Luther Ray Abel writes at National Review Online about the enduring power of great writing.

The Free Press, an excellent upstart journalistic outfit, has a piece from Yeonmi Park, a young woman who escaped North Korea. Early on, Park observes how insulated Americans, especially American liberals, are from real political repression — or from doing anything about repression elsewhere. Eventually educated at Columbia, Park discusses her wide-eyed acceptance of the breathless terror propagated in 2016 by the New York Times and Washington Post led her to believe she was in nearly as terrible a place as the one from which she had escaped.

But then, books — the Western canon.

Yeonmi Park writes:

“It took a long time for me to start thinking for myself, rather than within the boundaries set for me. For the first fourteen years of my life, which is when we learn how to think, there was no thinking for me to do. What kind of haircut should I get? That was a decision made only by the regime. What kind of music should I listen to? The regime decided for us. What kinds of books and movies? The regime, again. There was no opportunity to develop critical human faculties like judgment, imagination, or taste, which of course is the objective of every dictatorial regime.

“North Korea is so successful in this respect that once I was finally free in South Korea, I was crippled by the expectation and even the thought that I had to make decisions and think for myself. Which jeans should I wear?” …

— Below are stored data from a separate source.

Record BudOperationRow := mkOperation {
  op_budId : string;
  op_threadId : option string;
  op_terminalSessionId : option string;
  op_deviceSessionId : option string;
  op_transportSessionId : option string;
  op_idempotencyKey : option string;
  op_operationType : string;
  op_trafficClass : string;
  op_state : OperationState;
  op_request : list (string * jsval);
  op_result : option (list (string * jsval));
  op_error : row_error;
  op_offeredAt : Z;
  op_acceptedAt : option Z;
  op_startedAt : option Z;
  op_finishedAt : option Z;
  op_expiresAt : option Z;
  op_tenantId : option string;
  op_createdByUserId : option string;
  op_createdAt : Z;
  op_updatedAt : Z;
}.

Record BudStreamRow := mkStream {
  st_operationId : option string;
  st_budId : string;
  st_deviceSessionId : option string;
  st_transportSessionId : option string;
  st_streamType : string;
  st_trafficClass : string;
  st_state : StreamState;
  st_sendOffset : Z;
  st_receiveOffset : Z;
  st_creditWindowBytes : option Z;
  st_resetReason : option string;
  st_error : row_error;
  st_openedAt : option Z;
  st_closedAt : option Z;
  st_expiresAt : option Z;
  st_tenantId : option string;
  st_createdByUserId : option string;
  st_createdAt : Z;
  st_updatedAt : Z;
}.

Record AuditEventRow := mkAudit {
  au_budId : option string;
  au_userId : option string;
  au_operationId : option string;
  au_streamId : option string;
  au_eventType : string;
  au_eventData : list (string * jsval);
  au_tenantId : option string;
  au_createdByUserId : option string;
  au_createdAt : Z;
}.

Record db := mkDb {
  device_sessions : gmap string DeviceSessionRow;
  transport_sessions : gmap string TransportSessionRow;
  bud_operations : gmap string BudOperationRow;
  bud_streams : gmap string BudStreamRow;
  audit_events : gmap string AuditEventRow;
}.

Definition set_device_sessions (v : gmap string DeviceSessionRow) (s : db) : db :=
  mkDb v (transport_sessions s) (bud_operations s) (bud_streams s) (audit_events s).
Definition set_transport_sessions (v : gmap string TransportSessionRow) (s : db) : db :=
  mkDb (device_sessions s) v (bud_operations s) (bud_streams s) (audit_events s).
Definition set_bud_operations (v : gmap string BudOperationRow) (s : db) : db :=
  mkDb (device_sessions s) (transport_sessions s) v (bud_streams s) (audit_events s).
Definition set_bud_streams (v : gmap string BudStreamRow) (s : db) : db :=
  mkDb (device_sessions s) (transport_sessions s) (bud_operations s) v (audit_events s).
Definition set_audit_events (v : gmap string AuditEventRow) (s : db) : db :=
  mkDb (device_sessions s) (transport_sessions s) (bud_operations s) (bud_streams s) v.
Definition set_dt_budId (v : string) (s : DataPlaneSessionTracker) : DataPlaneSessionTracker :=
  mkTracker v (dt_deviceSessionId s) (dt_controlTransportSessionId s) (dt_transportSessionId s) (dt_transportKind s) (dt_role s) (drainState s) (finalizing s) (finalized s) (dt_health s) (dt_streams s) (framesReceived s) (bytesReceived s) (runtimeStreams s) (maxChunkBytes s) (initialCreditBytes s) (maxInFlightBytes s) (dt_isActive s) (has_close s).
Definition set_dt_deviceSessionId (v : string) (s : DataPlaneSessionTracker) : DataPlaneSessionTracker :=
  mkTracker (dt_budId s) v (dt_controlTransportSessionId s) (dt_transportSessionId s) (dt_transportKind s) (dt_role s) (drainState s) (finalizing s) (finalized s) (dt_health s) (dt_streams s) (framesReceived s) (bytesReceived s) (runtimeStreams s) (maxChunkBytes s) (initialCreditBytes s) (maxInFlightBytes s) (dt_isActive s) (has_close s).
Definition set_dt_controlTransportSessionId (v : option string) (s : DataPlaneSessionTracker) : DataPlaneSessionTracker :=
  mkTracker (dt_budId s) (dt_deviceSessionId s) v (dt_transportSessionId s) (dt_transportKind s) (dt_role s) (drainState s) (finalizing s) (finalized s) (dt_health s) (dt_streams s) (framesReceived s) (bytesReceived s) (runtimeStreams s) (maxChunkBytes s) (initialCreditBytes s) (maxInFlightBytes s) (dt_isActive s) (has_close s).
Definition set_dt_transportSessionId (v : option string) (s : DataPlaneSessionTracker) : DataPlaneSessionTracker :=
  mkTracker (dt_budId s) (dt_deviceSessionId s) (dt_controlTransportSessionId s) v (dt_transportKind s) (dt_role s) (drainState s) (finalizing s) (finalized s) (dt_health s) (dt_streams s) (framesReceived s) (bytesReceived s) (runtimeStreams s) (maxChunkBytes s) (initialCreditBytes s) (maxInFlightBytes s) (dt_isActive s) (has_close s).
Definition set_dt_transportKind (v : DataPlaneTransportKind) (s : DataPlaneSessionTracker) : DataPlaneSessionTracker :=
  mkTracker (dt_budId s) (dt_deviceSessionId s) (dt_controlTransportSessionId s) (dt_transportSessionId s) v (dt_role s) (drainState s) (finalizing s) (finalized s) (dt_health s) (dt_streams s) (framesReceived s) (bytesReceived s) (runtimeStreams s) (maxChunkBytes s) (initialCreditBytes s) (maxInFlightBytes s) (dt_isActive s) (has_close s).
Definition set_dt_role (v : DataPlaneRole) (s : DataPlaneSessionTracker) : DataPlaneSessionTracker :=
  mkTracker (dt_budId s) (dt_deviceSessionId s) (dt_controlTransportSessionId s) (dt_transportSessionId s) (dt_transportKind s) v (drainState s) (finalizing s) (finalized s) (dt_health s) (dt_streams s) (framesReceived s) (bytesReceived s) (runtimeStreams s) (maxChunkBytes s) (initialCreditBytes s) (maxInFlightBytes s) (dt_isActive s) (has_close s).
Definition set_drainState (v : option DrainState) (s : DataPlaneSessionTracker) : DataPlaneSessionTracker :=
  mkTracker (dt_budId s) (dt_deviceSessionId s) (dt_controlTransportSessionId s) (dt_transportSessionId s) (dt_transportKind s) (dt_role s) v (finalizing s) (finalized s) (dt_health s) (dt_streams s) (framesReceived s) (bytesReceived s) (runtimeStreams s) (maxChunkBytes s) (initialCreditBytes s) (maxInFlightBytes s) (dt_isActive s) (has_close s).
Definition set_finalizing (v : bool) (s : DataPlaneSessionTracker) : DataPlaneSessionTracker :=
  mkTracker (dt_budId s) (dt_deviceSessionId s) (dt_controlTransportSessionId s) (dt_transportSessionId s) (dt_transportKind s) (dt_role s) (drainState s) v (finalized s) (dt_health s) (dt_streams s) (framesReceived s) (bytesReceived s) (runtimeStreams s) (maxChunkBytes s) (initialCreditBytes s) (maxInFlightBytes s) (dt_isActive s) (has_close s).
Definition set_finalized (v : bool) (s : DataPlaneSessionTracker) : DataPlaneSessionTracker :=
  mkTracker (dt_budId s) (dt_deviceSessionId s) (dt_controlTransportSessionId s) (dt_transportSessionId s) (dt_transportKind s) (dt_role s) (drainState s) (finalizing s) v (dt_health s) (dt_streams s) (framesReceived s) (bytesReceived s) (runtimeStreams s) (maxChunkBytes s) (initialCreditBytes s) (maxInFlightBytes s) (dt_isActive s) (has_close s).
Definition set_dt_health (v : option PartialHealth) (s : DataPlaneSessionTracker) : DataPlaneSessionTracker :=
  mkTracker (dt_budId s) (dt_deviceSessionId s) (dt_controlTransportSessionId s) (dt_transportSessionId s) (dt_transportKind s) (dt_role s) (drainState s) (finalizing s) (finalized s) v (dt_streams s) (framesReceived s) (bytesReceived s) (runtimeStreams s) (maxChunkBytes s) (initialCreditBytes s) (maxInFlightBytes s) (dt_isActive s) (has_close s).
Definition set_dt_streams (v : list string) (s : DataPlaneSessionTracker) : DataPlaneSessionTracker :=
  mkTracker (dt_budId s) (dt_deviceSessionId s) (dt_controlTransportSessionId s) (dt_transportSessionId s) (dt_transportKind s) (dt_role s) (drainState s) (finalizing s) (finalized s) (dt_health s) v (framesReceived s) (bytesReceived s) (runtimeStreams s) (maxChunkBytes s) (initialCreditBytes s) (maxInFlightBytes s) (dt_isActive s) (has_close s).
Definition set_framesReceived (v : Z) (s : DataPlaneSessionTracker) : DataPlaneSessionTracker :=
  mkTracker (dt_budId s) (dt_deviceSessionId s) (dt_controlTransportSessionId s) (dt_transportSessionId s) (dt_transportKind s) (dt_role s) (drainState s) (finalizing s) (finalized s) (dt_health s) (dt_streams s) v (bytesReceived s) (runtimeStreams s) (maxChunkBytes s) (initialCreditBytes s) (maxInFlightBytes s) (dt_isActive s) (has_close s).
Definition set_bytesReceived (v : Z) (s : DataPlaneSessionTracker) : DataPlaneSessionTracker :=
  mkTracker (dt_budId s) (dt_deviceSessionId s) (dt_controlTransportSessionId s) (dt_transportSessionId s) (dt_transportKind s) (dt_role s) (drainState s) (finalizing s) (finalized s) (dt_health s) (dt_streams s) (framesReceived s) v (runtimeStreams s) (maxChunkBytes s) (initialCreditBytes s) (maxInFlightBytes s) (dt_isActive s) (has_close s).
Definition set_runtimeStreams (v : list (string * nat)) (s : DataPlaneSessionTracker) : DataPlaneSessionTracker :=
  mkTracker (dt_budId s) (dt_deviceSessionId s) (dt_controlTransportSessionId s) (dt_transportSessionId s) (dt_transportKind s) (dt_role s) (drainState s) (finalizing s) (finalized s) (dt_health s) (dt_streams s) (framesReceived s) (bytesReceived s) v (maxChunkBytes s) (initialCreditBytes s) (maxInFlightBytes s) (dt_isActive s) (has_close s).
Definition set_maxChunkBytes (v : Z) (s : DataPlaneSessionTracker) : DataPlaneSessionTracker :=
  mkTracker (dt_budId s) (dt_deviceSessionId s) (dt_controlTransportSessionId s) (dt_transportSessionId s) (dt_transportKind s) (dt_role s) (drainState s) (finalizing s) (finalized s) (dt_health s) (dt_streams s) (framesReceived s) (bytesReceived s) (runtimeStreams s) v (initialCreditBytes s) (maxInFlightBytes s) (dt_isActive s) (has_close s).
Definition set_initialCreditBytes (v : Z) (s : DataPlaneSessionTracker) : DataPlaneSessionTracker :=
  mkTracker (dt_budId s) (dt_deviceSessionId s) (dt_controlTransportSessionId s) (dt_transportSessionId s) (dt_transportKind s) (dt_role s) (drainState s) (finalizing s) (finalized s) (dt_health s) (dt_streams s) (framesReceived s) (bytesReceived s) (runtimeStreams s) (maxChunkBytes s) v (maxInFlightBytes s) (dt_isActive s) (has_close s).
Definition set_maxInFlightBytes (v : Z) (s : DataPlaneSessionTracker) : DataPlaneSessionTracker :=
  mkTracker (dt_budId s) (dt_deviceSessionId s) (dt_controlTransportSessionId s) (dt_transportSessionId s) (dt_transportKind s) (dt_role s) (drainState s) (finalizing s) (finalized s) (dt_health s) (dt_streams s) (framesReceived s) (bytesReceived s) (runtimeStreams s) (maxChunkBytes s) (initialCreditBytes s) v (dt_isActive s) (has_close s).
Definition set_dt_isActive (v : bool) (s : DataPlaneSessionTracker) : DataPlaneSessionTracker :=
  mkTracker (dt_budId s) (dt_deviceSessionId s) (dt_controlTransportSessionId s) (dt_transportSessionId s) (dt_transportKind s) (dt_role s) (drainState s) (finalizing s) (finalized s) (dt_health s) (dt_streams s) (framesReceived s) (bytesReceived s) (runtimeStreams s) (maxChunkBytes s) (initialCreditBytes s) (maxInFlightBytes s) v (has_close s).
Definition set_has_close (v : bool) (s : DataPlaneSessionTracker) : DataPlaneSessionTracker :=
  mkTracker (dt_budId s) (dt_deviceSessionId s) (dt_controlTransportSessionId s) (dt_transportSessionId s) (dt_transportKind s) (dt_role s) (drainState s) (finalizing s) (finalized s) (dt_health s) (dt_streams s) (framesReceived s) (bytesReceived s) (runtimeStreams s) (maxChunkBytes s) (initialCreditBytes s) (maxInFlightBytes s) (dt_isActive s) v.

… “It was not the education I received at Columbia, or following the American press, that helped me finally break out of this habit. It was reading old books. Michael Young’s The Rise of the Meritocracy was one; George Orwell’s collected writings were another. I started to believe, as I still do now, that the only way to think for yourself is to ignore the mainstream media, and largely forget the daily news cycle, and connect instead with the great minds of the past, who know all of our problems better than we do ourselves.”